Fanconi Anemia: Interplay Between DNA Repair Defects, Mitochondrial Dysfunction, and Oxidative Stress

Fanconi anemia (FA) is a rare inherited disorder classically defined by defective DNA interstrand crosslink repair, leading to bone marrow failure and cancer predisposition. Increasing evidence indicates that FA pathophysiology extends beyond genomic instability to include mitochondrial dysfunction, oxidative stress, and impaired antioxidant responses. Across multiple cellular models and patient-derived samples, FA cells display altered mitochondrial bioenergetics, increased reactive oxygen species (ROS) production, and defective activation of redox-adaptive pathways, contributing to cumulative damage to DNA, lipids, and proteins. These alterations are particularly relevant in hematopoietic stem and progenitor cells, where metabolic stress and redox imbalance amplify stem cell exhaustion. Current data support a bidirectional interplay in which mitochondrial dysfunction and oxidative stress act mainly as secondary but amplifying factors of the primary DNA repair defect, establishing pathogenic feedback loops.
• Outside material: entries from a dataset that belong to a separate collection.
Lemma issue_effect v s a s' : wired b c s -> issue_pio_command c v s = Ok (a, s') -> effect b s s' (fun r => with_ops (command r v :: ops r) r).
Proof using Type.
  intros Hw E. unfold issue_pio_command in E. rewrite bind_get in E. apply bind_inv in E as (u & s1 & E1 & E). pose proof (quiet_assert _ _ _ _ Hw E1) as H1.
  apply bind_inv in E as (u2 & s2 & E2 & E). pose proof (quiet_set_chan c (set_expecting true) ltac:(done) _ _ _ (wired_effect _ _ _ Hw H1) E2) as H2.
  pose proof (then_effect _ _ _ _ _ H1 H2) as H12. apply bind_inv in E as (x & s3 & E3 & E). apply (wired_chan _ _ _ (wired_effect _ _ _ Hw H12)) in E3 as [-> Hb]. apply out_effect in E.
  eapply effect_ext; [exact (then_effect _ _ _ _ _ H12 E)|]. intros r. unfold reg_command, reg_status. rewrite Hb. by rewrite step_command.
Qed.

Lemma quiet_acquire : quiet (lock_acquire c).
Proof using Type.
  apply unnoticed_get. intros t. apply unnoticed_bind; [apply quiet_any_chan|]. intros x. destruct (lock x) as [h|]; [|by apply quiet_set_chan].
  apply unnoticed_if; by apply unnoticed_fail.
Qed.
Lemma quiet_release : quiet (lock_release c).
Proof using Type.
  apply unnoticed_get. intros t. apply unnoticed_bind; [apply quiet_any_chan|]. intros x. apply unnoticed_bind; [apply quiet_assert|]. intros _. by apply quiet_set_chan.
Qed.
Lemma quiet_sema : quiet (sema_down c).
Proof using Type. apply unnoticed_get. intros t. apply quiet_down. Qed.
Lemma quiet_while_busy i : quiet (wait_while_busy (c, i)).
Proof using Type. apply quiet_busy. Qed.
Lemma quiet_panic (ok : bool) : quiet (if ok then ret tt else lift Panic).
Proof using Type. apply unnoticed_if; [apply unnoticed_ret|by apply unnoticed_fail]. Qed.

(** The commands of the two requests. *)
Lemma command_read i sec_no r : (i < 2)%nat -> 0 <= sec_no < 2 ^ 28 -> command (at_sector (Z.of_nat i) sec_no r) CMD_READ_SECTOR_RETRY = AtaRead (Z.of_nat i) sec_no [].
Proof using Type. intros Hi Hs. destruct (at_sector_spec (Z.of_nat i) sec_no r ltac:(lia) Hs) as (H1 & H2 & H3). unfold command. by rewrite H1, H2, H3. Qed.
Lemma command_write i sec_no r : (i < 2)%nat -> 0 <= sec_no < 2 ^ 28 -> command (at_sector (Z.of_nat i) sec_no r) CMD_WRITE_SECTOR_RETRY = AtaWrite (Z.of_nat i) sec_no [].
Proof using Type. intros Hi Hs. destruct (at_sector_spec (Z.of_nat i) sec_no r ltac:(lia) Hs) as (H1 & H2 & H3). unfold command. by rewrite H1, H2, H3. Qed.

Lemma disk_read_effect i sec_no s buf s' : wired b c s -> 0 <= sec_no -> disk_read (Some (c, i)) sec_no s = Ok (buf, s') ->
  exists F ws, effect b s s' F /\ (forall r, ops (F r) = AtaRead (Z.of_nat i) sec_no ws :: ops r) /\ buf = bytes_of ws /\ length ws = 256%nat.
Proof using Type.
  intros Hw Hs E. cbn [disk_read fst] in E. apply bind_inv in E as (a1 & s1 & E1 & E). apply bind_inv in E as (a2 & s2 & E2 & E). apply bind_inv in E as (a3 & s3 & E3 & E).
  apply bind_inv in E as (a4 & s4 & E4 & E). apply bind_inv in E as (a5 & s5 & E5 & E). apply bind_inv in E as (a6 & s6 & E6 & E). apply bind_inv in E as (a7 & s7 & E7 & E).
  apply bind_inv in E as (a8 & s8 & E8 & E). apply bind_inv in E as (a9 & s9 & E9 & E). injection E as <- <-.
  pose proof (quiet_acquire _ _ _ Hw E1) as H1. destruct (select_sector_effect _ _ _ _ _ (wired_effect _ _ _ Hw H1) E2) as (H2 & H28 & Hi). pose proof (then_effect _ _ _ _ _ H1 H2) as H12.
  pose proof (then_effect _ _ _ _ _ H12 (issue_effect _ _ _ _ (wired_effect _ _ _ Hw H12) E3)) as H3.
  pose proof (then_quiet _ _ _ _ _ _ quiet_sema Hw H3 E4) as H4. pose proof (then_quiet _ _ _ _ _ _ (quiet_while_busy i) Hw H4 E5) as H5. pose proof (then_quiet _ _ _ _ _ _ (quiet_panic a5) Hw H5 E6) as H6.
  destruct (input_effect _ _ _ (wired_effect _ _ _ Hw H6) E7) as (ws & H7 & -> & Hl). pose proof (then_effect _ _ _ _ _ H6 H7) as H67.
  pose proof (then_quiet _ _ _ _ _ _ (quiet_set_dev (c, i) count_read ltac:(done)) Hw H67 E8) as H8. pose proof (then_quiet _ _ _ _ _ _ quiet_release Hw H8 E9) as H9.
  eexists _, ws. split; [exact H9|]. split; [|done]. intros r. cbn [with_ops ops]. rewrite command_read by (done || lia). by rewrite read_words_run.
Qed.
Preclinical studies suggest that modulation of redox balance and mitochondrial function may improve cellular homeostasis, and early clinical investigations of antioxidant strategies indicate acceptable safety and measurable effects on oxidative biomarkers. However, clinical evidence remains limited and heterogeneous, with uncertain impact on long-term disease progression. Moreover, most mechanistic insights derive from in vitro or patient-derived models, while animal models and longitudinal clinical studies remain insufficient. Overall, a more integrated and translational framework is needed to clarify causality, validate biomarkers, and define the therapeutic potential of targeting metabolic and redox pathways in FA.